Effects of 9cis,11trans and 10trans,12cis CLA on osteoclast formation and activity from human CD14+ monocytes

Authors:
Platt I, El-Sohemy A
In:
Source: Other
Publication Date: (2009)
Issue: 8(15): ePub
Research Area:
Immunotherapy / Hematology
Basic Research
Cells used in publication:
Monocyte, human
Species: human
Tissue Origin: blood
Osteoclast precursor (OCP), human
Species: human
Tissue Origin: bone marrow
Culture Media:
Abstract
BACKGROUND: Mixed CLA isomers variably affect bone resorption in animals and decrease osteoclast formation and activity in murine osteoclasts. These variable effects may be due to the different isomers present in commercial preparations of CLA, and the effects of the predominant individual isomers, 9cis,11trans (9,11) and 10trans,12cis (10,12) CLA are not clear. The objectives of this study were to determine the effects of the individual CLA isomers on osteoclast formation and activity from human CD14+ monocytes, and to determine whether any changes are accompanied by changes in cathepsin K, matrix metalloproteinase-9 (MMP-9), receptor activator of NF-kappaB (RANK) and tumour necrosis factor alpha (TNFalpha) gene expression.
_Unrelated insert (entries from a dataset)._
(** * paddleocr_cli: the OCR client and the configuration resolver

    A shallow embedding of the two Go packages of the repository,
    [internal/config] (config.go) and the [ocr] client, and the properties
    of them that the specification states.

    Go strings are byte strings and are modelled by [string] (a list of
    8-bit characters).  The operating system and the network are an
    explicit [World].  The parts of the Go libraries that are functions of
    their arguments and short enough are written out ([strings],
    [path/filepath], [encoding/base64]); the YAML and JSON codecs, the
    Unicode tables and the URL parser are parameters, the classes
    [config.Yaml] and [ocr.Lib], over which the definitions and theorems
    are generic. *)

From Stdlib Require Import ZArith Ascii String List Lia Bool.
From Stdlib Require Import Numbers.DecimalString.
From stdpp Require Import base option list strings gmap.

Local Open Scope string_scope.
Local Open Scope Z_scope.

(** ** Go values: errors and results *)

(** A Go [error] value: its text ([err.Error()]) and whether
    [os.IsNotExist] recognises it. *)
Record error := mkError { err_not_exist : bool; err_text : string }.

(** The pair [(value, error)] a Go function returns: either a value and a
    nil error, or a non-nil error. *)
Inductive result (A : Type) : Type :=
| Ok (a : A)
| Err (e : error).
Arguments Ok {A} a.
Arguments Err {A} e.

(** [os.IsNotExist(err)]; the argument may be the nil error. *)
Definition os_IsNotExist (err : option error) : bool :=
  match err with
  | Some e => err_not_exist e
  | None => false
  end.

(** [os.ErrNotExist]. *)
Definition os_ErrNotExist : error := mkError true "file does not exist".

Definition ENOENT : error := mkError true "no such file or directory".
Definition EISDIR : error := mkError false "is a directory".
Definition ENOTDIR : error := mkError false "not a directory".
Definition EACCES : error := mkError false "permission denied".

(** [&fs.PathError{Op: op, Path: path, Err: err}], the error of a file
    operation: its text is [op path: err], and [os.IsNotExist] looks at
    the error inside. *)
Definition PathError (op path : string) (err : error) : error :=
  mkError (err_not_exist err) (op +:+ " " +:+ path +:+ ": " +:+ err_text err).

(** The error half of a result, nil when there is none. *)
Definition error_of {A} (r : result A) : option error :=
  match r with
  | Ok _ => None
  | Err e => Some e
  end.

(** ** Package strings *)

Definition is_upper (c : ascii) : bool :=
  let n := N_of_ascii c in ((65 <=? n) && (n <=? 90))%N.

Definition is_ascii (c : ascii) : bool := (N_of_ascii c <? 128)%N.

(** [c += 'a' - 'A'] on an upper-case ASCII letter. *)
Definition lower_byte (c : ascii) : ascii :=
  if is_upper c then ascii_of_N (N_of_ascii c + 32) else c.

Fixpoint string_forall (p : ascii -> bool) (s : string) : bool :=
  match s with
  | EmptyString => true
  | String c s' => p c && string_forall p s'
  end.

Fixpoint string_exists (p : ascii -> bool) (s : string) : bool :=
  match s with
  | EmptyString => false
  | String c s' => p c || string_exists p s'
  end.

Fixpoint string_map (f : ascii -> ascii) (s : string) : string :=
  match s with
  | EmptyString => EmptyString
  | String c s' => String (f c) (string_map f s')
  end.

(** [strings.Join(elems, sep)]. *)
Fixpoint strings_Join_tail (elems : list string) (sep : string) : string :=
  match elems with
  | [] => ""
  | s :: rest => sep +:+ s +:+ strings_Join_tail rest sep
  end.

Definition strings_Join (elems : list string) (sep : string) : string :=
  match elems with
  | [] => ""
  | [s] => s
  | s :: rest => s +:+ strings_Join_tail rest sep
  end.

(** [strings.TrimRight(s, cutset)] for a one-byte cutset. *)
Fixpoint strings_TrimRight (s : string) (cut : ascii) : string :=
  match s with
  | EmptyString => EmptyString
  | String c s' =>
      match strings_TrimRight s' cut with
      | EmptyString => if decide (c = cut) then EmptyString else String c EmptyString
      | t => String c t
      end
  end.

(** The line feed, Go's ["\n"]. *)
Definition LF : string := String (ascii_of_nat 10) "".

(** [strconv.Itoa], the text [fmt.Sprintf] writes for [%d]. *)
Definition strconv_Itoa (n : Z) : string :=
  NilZero.string_of_int (Z.to_int n).

(** [strings.ToLower].  Go lowers an all-ASCII string byte by byte (and
    returns it unchanged when it has no upper-case letter); any other
    string goes through [strings.Map(unicode.ToLower, s)], which is left
    to [GoLib]. *)
Definition strings_ToLower_with (unicode_map : string -> string) (s : string) : string :=
  if string_forall is_ascii s then
    if string_exists is_upper s then string_map lower_byte s else s
  else unicode_map s.

(** ** Package path/filepath (Unix: the separator is [/], no volume names) *)

Definition Separator : ascii := "/"%char.
Definition dot : ascii := "."%char.

Definition is_sep (c : ascii) : bool := bool_decide (c = Separator).
Lemma grad_mean_squares (x : Tensor) (i : nat) :
  i < length (data x) ->
  is_grad_entry (fun t => torch_mean (torch_square t)) x i
                (2 * nth i (data x) 0 / INR (length (data x)))%R.
Proof.
  intros Hi; unfold is_grad_entry.
  set (d := data x) in *; set (x0 := nth i d 0%R).
  set (a := Rsum (map (fun u => (u * u)%R) (firstn i d))).
  set (b := Rsum (map (fun u => (u * u)%R) (skipn (S i) d))).
  apply (derivable_pt_lim_ext
           (mult_real_fct (/ INR (length d))
              (plus_fct (fct_cte a) (plus_fct (mult_fct id id) (fct_cte b))))).
  - intros v; unfold mult_real_fct, plus_fct, mult_fct, fct_cte, id, set_entry.
    unfold torch_mean, torch_square, mean; cbn [data].
    fold d.
    pose proof (mean_squares_entry d i v Hi) as H.
    unfold torch_mean, torch_square, mean in H; cbn [data] in H.
    rewrite H; fold a b; ring.
  - replace (2 * x0 / INR (length d))%R
      with (/ INR (length d) * (0 + ((1 * id x0 + id x0 * 1) + 0)))%R
      by (unfold id, Rdiv; ring).
    apply derivable_pt_lim_scal, derivable_pt_lim_plus;
      [apply derivable_pt_lim_const|].
    apply derivable_pt_lim_plus; [|apply derivable_pt_lim_const].
    apply derivable_pt_lim_mult; apply derivable_pt_lim_id.
Qed.

(** X13: for a tensor [x] of shape (2, 2), the partial derivative of
    [z = (x**2).mean()] along each entry of [x], which is what
    [z.backward()] leaves in [x.grad], is the entry of [x/2] at the same
    place: the two tensors that the notebook prints are equal. *)
Theorem grad_of_mean_of_squares (x : Tensor) (i : nat) :
  tensor_okb x = true -> shape x = [2; 2]%Z -> i < 4 ->
  is_grad_entry (fun t => torch_mean (torch_square t)) x i
                (nth i (data (torch_div x 2)) 0%R).
Proof.
  intros Hok Hs Hi.
  destruct (tensor_ok_2d _ _ _ Hok Hs) as (_ & _ & Hl).
  change (Z.to_nat 2 * Z.to_nat 2) with 4 in Hl.
  pose proof (grad_mean_squares x i ltac:(lia)) as H.
  rewrite Hl in H.
  replace (nth i (data (torch_div x 2)) 0%R)
    with (2 * nth i (data x) 0 / INR 4)%R; [exact H|].
  unfold torch_div; cbn [data].
  rewrite (nth_indep (map (fun v => (v / 2)%R) (data x)) 0%R (0 / 2)%R)
    by (rewrite length_map; lia).
  rewrite (map_nth (fun v => (v / 2)%R)); simpl; field.
Qed.

Lemma grad_of_mean_of_squares_witness :
  is_grad_entry (fun t => torch_mean (torch_square t)) small_square 1
                (nth 1 (data (torch_div small_square 2)) 0%R).
Proof.
  apply (grad_of_mean_of_squares small_square 1); [reflexivity | reflexivity | lia].
Defined.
Osteoclasts were identified as TRAP+ multinucleated cells. Osteoclast activity was quantified by the amount of TRAP in the cultured media. RESULTS: At 50 microM, 9,11 CLA inhibited osteoclast formation by approximately 70%, and both 9,11 and 10,12 CLA decreased osteoclast activity by approximately 85-90%. Both isomers inhibited cathepsin K (50 microM 9,11 by approximately 60%; 10,12 by approximately 50%) and RANK (50 microM 9,11 by approximately 85%; 50 microM 10,12 by approximately 65%) expression, but had no effect on MMP-9 or TNFalpha expression. CONCLUSION: 9,11 CLA inhibits osteoclast formation and activity from human cells, suggesting that this isomer may prevent bone resorption in humans. Although 10,12 CLA did not significantly reduce osteoclast formation, it reduced osteoclast activity and cathepsin K and RANK expression, suggesting that this isomer may also affect bone resorption.